Os contágios entre os ultrarreligiosos se multiplicaram a partir de 10 de março, com a celebração do Purim, o Carnaval judaico. Enquanto os responsáveis sanitários já advertiam aos israelenses sobre a necessidade de manter o distanciamento social, centenas de milhares de haredis participavam de festas com aglomerações.
“Um mês mais tarde, durante as festividades da Páscoa judaica, evitou-se cometer o mesmo erro e se decretou um toque de recolher geral”, destaca a vice-prefeita, que afirma haver uma paulatina volta à normalidade após a retirada das forças de segurança. Nas ruas de Mea Shearim, o maior bairro ultraortodoxo de Jerusalém, acata-se o uso de máscaras, declarado obrigatório pelo Governo sob multa de 200 shequels (317 reais). Enquanto isso, o serviço de emergências sanitárias Estrela de Davi Vermelha instalou um centro móvel de testes neste bairro com o apoio de tropas do Comando da Frente Doméstica, uma unidade militar voltada para emergências, com intérpretes em iídiche (dialeto judaico centro-europeu).
O cordão sanitário erguido em Bnei Brak e nos bairros da Cidade Sagrada acaba de ser transferido para Beit Shemesh, outro feudo ultraortodoxo na província de Jerusalém, com 320 casos positivos entre 62.000 residentes, frente aos 202 na laica Tel Aviv (450.000 habitantes).
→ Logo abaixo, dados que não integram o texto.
(* ===== verification/_CoqProject ===== *)
-Q . S2P
Prelude.v
JsString.v
JsNumber.v
ColorCodec.v
Cache.v
Host.v
Key.v
ColorAction.v
CycleAction.v
Rounds.v
Typing.v
Outside.v
EventLoop.v
Variants.v
Orderly.v
Plugin.v
Harmony.v
(** What a finished handler left behind. *)
Definition final {A} (o : outcome S E X A) : S :=
  match o with Returned _ s _ | Threw _ s _ => s end.
Definition emitted {A} (o : outcome S E X A) : list E :=
  match o with Returned _ _ out | Threw _ _ out => out end.
Definition thrown {A} (o : outcome S E X A) : option X :=
  match o with Returned _ _ _ => None | Threw x _ _ => Some x end.
Definition returned {A} (o : outcome S E X A) : option A :=
  match o with Returned a _ _ => Some a | Threw _ _ _ => None end.

End act.

#[global] Instance act_mret {S E X} : MRet (act S E X) := λ A, act_ret.
#[global] Instance act_mbind {S E X} : MBind (act S E X) := λ A B, act_bind.

(** Two handlers are equivalent when they agree on every state. *)
#[global] Instance act_equiv {S E X A} : Equiv (act S E X A) :=
  λ m1 m2, ∀ s, m1 s = m2 s.

(** JavaScript's [a[i]] for an array [a] and an integer [i]: [undefined]
    ([None]) when [i] is negative or past the end. *)
Definition lookupZ {A} (l : list A) (i : Z) : option A :=
  if bool_decide (0 ≤ i) then l !! Z.to_nat i else None.

(** The integers from [lo] to [hi], both included: the domain of a check by
    computation. *)
Definition Zrange (lo hi : Z) : list Z :=
  (λ i : nat, lo + Z.of_nat i) <$> seq 0 (Z.to_nat (hi - lo + 1)).

(** JavaScript's [k in o] for an object used as a map. *)
Definition has_key `{Lookup K V M} (k : K) (m : M) : bool :=
  match m !! k with Some _ => true | None => false end.

(** ** Tactics *)

(** Unfold the monad so that a handler applied to a state computes. *)
Ltac act_unfold :=
  unfold mbind, mret, act_mbind, act_mret, act_bind, act_ret,
    get, put, modify, emit, throw, after in *.

(** Split on the next test of the code: a [match], an [if] or a decision. *)
Ltac case_test :=
  first [ case_bool_decide | case_match ]; simplify_eq/=.

Ltac case_tests := repeat case_test.

Create HintDb hue discriminated.
Create Rewrite HintDb hue.

(** ** Laws *)

Section act_laws.
Context {S E X : Type}.
Implicit Types s : S.

Lemma after_nil {A} (o : outcome S E X A) : after [] o = o.
Proof. by destruct o. Qed.

Lemma after_app {A} (l1 l2 : list E) (o : outcome S E X A) :
  after (l1 ++ l2) o = after l1 (after l2 o).
Proof. destruct o; simpl; by rewrite (assoc_L (++)). Qed.

Lemma final_after {A} l (o : outcome S E X A) : final (after l o) = final o.
Proof. by destruct o. Qed.

Lemma emitted_after {A} l (o : outcome S E X A) :
  emitted (after l o) = l ++ emitted o.
Proof. by destruct o. Qed.

Lemma thrown_after {A} l (o : outcome S E X A) : thrown (after l o) = thrown o.
Proof. by destruct o. Qed.

#[global] Instance act_equivalence {A} : Equivalence (≡@{act S E X A}).
Proof.
  split; [by intros m s | by intros m1 m2 H s | ].
  intros m1 m2 m3 H1 H2 s. by rewrite H1.
Qed.

#[global] Instance act_bind_proper {A B} :
  Proper (pointwise_relation A (≡) ==> (≡) ==> (≡@{act S E X B})) mbind.
Proof.
  intros k1 k2 Hk m1 m2 Hm s. act_unfold. rewrite Hm.
  destruct (m2 s); [by rewrite (Hk a s0) | done].
Qed.

Lemma act_bind_ret_l {A B} (a : A) (k : A → act S E X B) : mret a ≫= k ≡ k a.
Proof. intros s. act_unfold. apply after_nil. Qed.

Lemma act_bind_ret_r {A} (m : act S E X A) : m ≫= mret ≡ m.
Proof.
  intros s. act_unfold. destruct (m s); simpl; [|done].
  by rewrite (right_id_L [] (++)).
Qed.

Lemma act_bind_assoc {A B C} (m : act S E X A)
    (k : A → act S E X B) (h : B → act S E X C) :
  (m ≫= k) ≫= h ≡ m ≫= (λ a, k a ≫= h).
Proof.
  intros s. unfold mbind, act_mbind, act_bind. destruct (m s) as [a s1 o1|]; [|done].
  destruct (k a s1) as [b s2 o2|]; simpl; [|done].
  by rewrite after_app.
Qed.

(** A handler that throws ends the sequence: what follows does not run. *)
Lemma act_bind_throw {A B} (x : X) (k : A → act S E X B) : throw x ≫= k ≡ throw x.
Proof. by intros s. Qed.

(** *** Running a handler on a state, one operation at a time *)

Lemma run_bind {A B} (m : act S E X A) (k : A → act S E X B) s :
  (m ≫= k) s = match m s with
               | Returned a s' out => after out (k a s')
               | Threw x s' out => Threw x s' out
               end.
Proof. done. Qed.

Lemma run_ret {A} (a : A) s : mret (M := act S E X) a s = Returned a s [].
Proof. done. Qed.

Lemma run_get s : get (E := E) (X := X) s = Returned s s [].
Proof. done. Qed.

Lemma run_put s' s : put (E := E) (X := X) s' s = Returned tt s' [].
Proof. done. Qed.

Lemma run_modify (f : S → S) s : modify (E := E) (X := X) f s = Returned tt (f s) [].
Proof. done. Qed.

Lemma run_emit (e : E) s : emit (X := X) e s = Returned tt s [e].
Proof. done. Qed.

Lemma run_throw {A} (x : X) s : throw (A := A) (E := E) x s = Threw x s [].
Proof. done. Qed.

End act_laws.

#[export] Hint Rewrite @after_nil @final_after @emitted_after @thrown_after : hue.

Create Rewrite HintDb run.
#[export] Hint Rewrite @run_bind @run_ret @run_get @run_put @run_modify
  @run_emit @run_throw @after_nil : run.

(** Run the handler of the goal on its state as far as the code is
    determined, leaving the tests that depend on the state. *)
Ltac run :=
  repeat (progress (autorewrite with run; simpl)).

(** ** Array indexing *)

Section lookupZ.
Context {A : Type}.
Implicit Types (l : list A) (i : Z).

Lemma lookupZ_neg l i : i < 0 → lookupZ l i = None.
Proof. intros. unfold lookupZ. case_bool_decide; [lia | done]. Qed.

Lemma lookupZ_nat l (n : nat) : lookupZ l (Z.of_nat n) = l !! n.
Proof. unfold lookupZ. case_bool_decide; [by rewrite Nat2Z.id | lia]. Qed.

Lemma lookupZ_is_Some l i : is_Some (lookupZ l i) ↔ 0 ≤ i < Z.of_nat (length l).
Proof.
  unfold lookupZ. case_bool_decide.
  - rewrite lookup_lt_is_Some. lia.
  - split; [by intros [? ?] | lia].
Qed.

Lemma lookupZ_None l i : lookupZ l i = None ↔ i < 0 ∨ Z.of_nat (length l) ≤ i.
Proof. rewrite eq_None_not_Some, lookupZ_is_Some. lia. Qed.

Lemma lookupZ_0 l : lookupZ l 0 = head l.
Proof. by destruct l. Qed.

End lookupZ.

(** ** Checks by computation over a range *)

Lemma elem_of_Zrange (lo hi i : Z) : i ∈ Zrange lo hi ↔ lo ≤ i ≤ hi.
Proof.
  unfold Zrange. rewrite list_elem_of_fmap. split.
  - intros (k & -> & Hk%elem_of_seq). lia.
  - intros Hi. exists (Z.to_nat (i - lo)). rewrite elem_of_seq. lia.
Qed.

Lemma forallb_Zrange (f : Z → bool) (lo hi : Z) :
  forallb f (Zrange lo hi) = true → ∀ i, lo ≤ i ≤ hi → f i = true.
Proof.
  rewrite forallb_forall. intros H i Hi.
  by apply H, list_elem_of_In, elem_of_Zrange.
Qed.

Lemma has_key_true `{FinMapLookup : Lookup K V M} (k : K) (m : M) :
  has_key k m = true ↔ is_Some (m !! k).
Proof. unfold has_key. destruct (m !! k); split; (done || eauto || by intros [? ?]). Qed.

Lemma has_key_false `{FinMapLookup : Lookup K V M} (k : K) (m : M) :
  has_key k m = false ↔ m !! k = None.
Proof. unfold has_key. by destruct (m !! k). Qed.
(** When the bridge reports a failure, the completion of a request
    logs the error, shows the alert on the key that was pressed and changes
    nothing, in whatever state it runs. *)
Theorem color_failure_changes_nothing inContext inSettings s e k inError s' :
  emitted (onKeyUp inContext inSettings s) = [e] → closure_of e = Some k →
  complete k false inError s' = Returned tt s' [Log inError; ShowAlert inContext].
Proof.
  rewrite color_onKeyUp_run, color_complete_failure. unfold onKeyUp_spec.
  destruct (validate _ _ _) as [?|[[b l] col]]; [done | ].
  destruct (_ ≫= _) as [[o x]|]; [|done]. intros [= <-] Hk.
  destruct (color_closure_of_request inContext b l col o x) as (k' & Hk' & <- & _).
  congruence.
Qed.

(** ** Properties of [setDefaults] *)

(** Once [setDefaults] has returned, running it again finds nothing to do. *)
Lemma color_setDefaults_settled s s' out :
  setDefaults s = Returned tt s' out → setDefaults s' = Returned tt s' [].
Proof.
  rewrite !color_setDefaults_run. unfold setDefaults_spec.
  destruct (validate _ (the_cache s) _) as [e|[[b l] []]] eqn:Hv.
  { intros [= <- _]. by rewrite Hv. }
  destruct (_ ≫= _) as [[o x]|] eqn:Hd; [|done].
  destruct (compatible _ x) eqn:Hc; intros [= <- _];
    cbn [the_cache self current context].
  - by rewrite Hv, Hd, Hc.
  - rewrite color_validate_with_color, Hv, Hd.
    by rewrite (color_compatible_default x : compatible (color (with_color _ _)) x = true).
Qed.

(** The state after [setDefaults], wherever it stops, differs from the state
    before only in the colour of the settings. *)
Lemma color_setDefaults_final s :
  ∃ col, final (setDefaults s)
         = State (the_cache s)
             (Instance (context (self s))
                (Settings (bridge (current (self s))) (light (current (self s)))
                   col (colors (current (self s))))) tt.
Proof.
  rewrite color_setDefaults_run. unfold setDefaults_spec.
  destruct s as [c [ctx [? ? col ?]] []].
  repeat case_match; simpl; eauto.
Qed.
Os judeus ultrarreligiosos se agrupam em duas grandes correntes em Israel. A askenazita (centro-europeia), com ramos hassídico e lituano, e a sefardita, ou oriental. A primeira tem representação política através da União pela Torá e o Judaísmo (UTJ), e a segunda pelo partido Shas. Ambas as forças se nutrem do disciplinado voto de seus adeptos sob as diretrizes dos rabinos.
O ministro da Saúde ultrarreligioso antecipa sua renúncia
Após passar cinco anos sustentando o poder de Netanyahu, eles aspiram a manter o generoso financiamento público de seus centros educacionais e sociais sob a nova coalizão, pactuada pelo primeiro-ministro conservador com o centrista Benny Gantz.
O ministro da Saúde do governo interino, o ultraortodoxo da UTJ Jacob Litzman, que comanda a estratégia de combate ao coronavírus, tornou-se alvo das críticas ao ter dado positivo no exame após assistir à reza coletiva em uma sinagoga, apesar da proibição imposta por seu próprio departamento. Litzman anunciou neste sábado que vai renunciar à pasta para assumir o Ministério da Moradia no novo Gabinete, conforme antecipa a imprensa local.
No rito judeu lituano que Litzman segue, muitos responsáveis religiosos consideram que o estudo da Torá protege a comunidade judaica de qualquer perigo. Dezenas de milhares de seguidores de rabinos radicais exigiram nesta semana a reabertura das yeshivas, num contexto em que o Governo aplica um plano de abrandamento das medidas de contenção e recuperação gradual da atividade econômica.
“A Administração e os líderes espirituais compartilham a responsabilidade de não ter preparado à comunidade haredi para os riscos da pandemia”, afirma o antropólogo Ben Kasstan, da Universidade Hebraica de Jerusalém, ao analisar o estigma social que recaiu sobre os temerosos a Deus nesta crise sanitária. “Sua taxa de infecções foi desproporcional”, observa em um estudo publicado pelo jornal Haaretz, “e muita gente os acusa de causarem um grave prejuízo à sociedade ao ignorarem as restrições ditadas durante a pandemia”.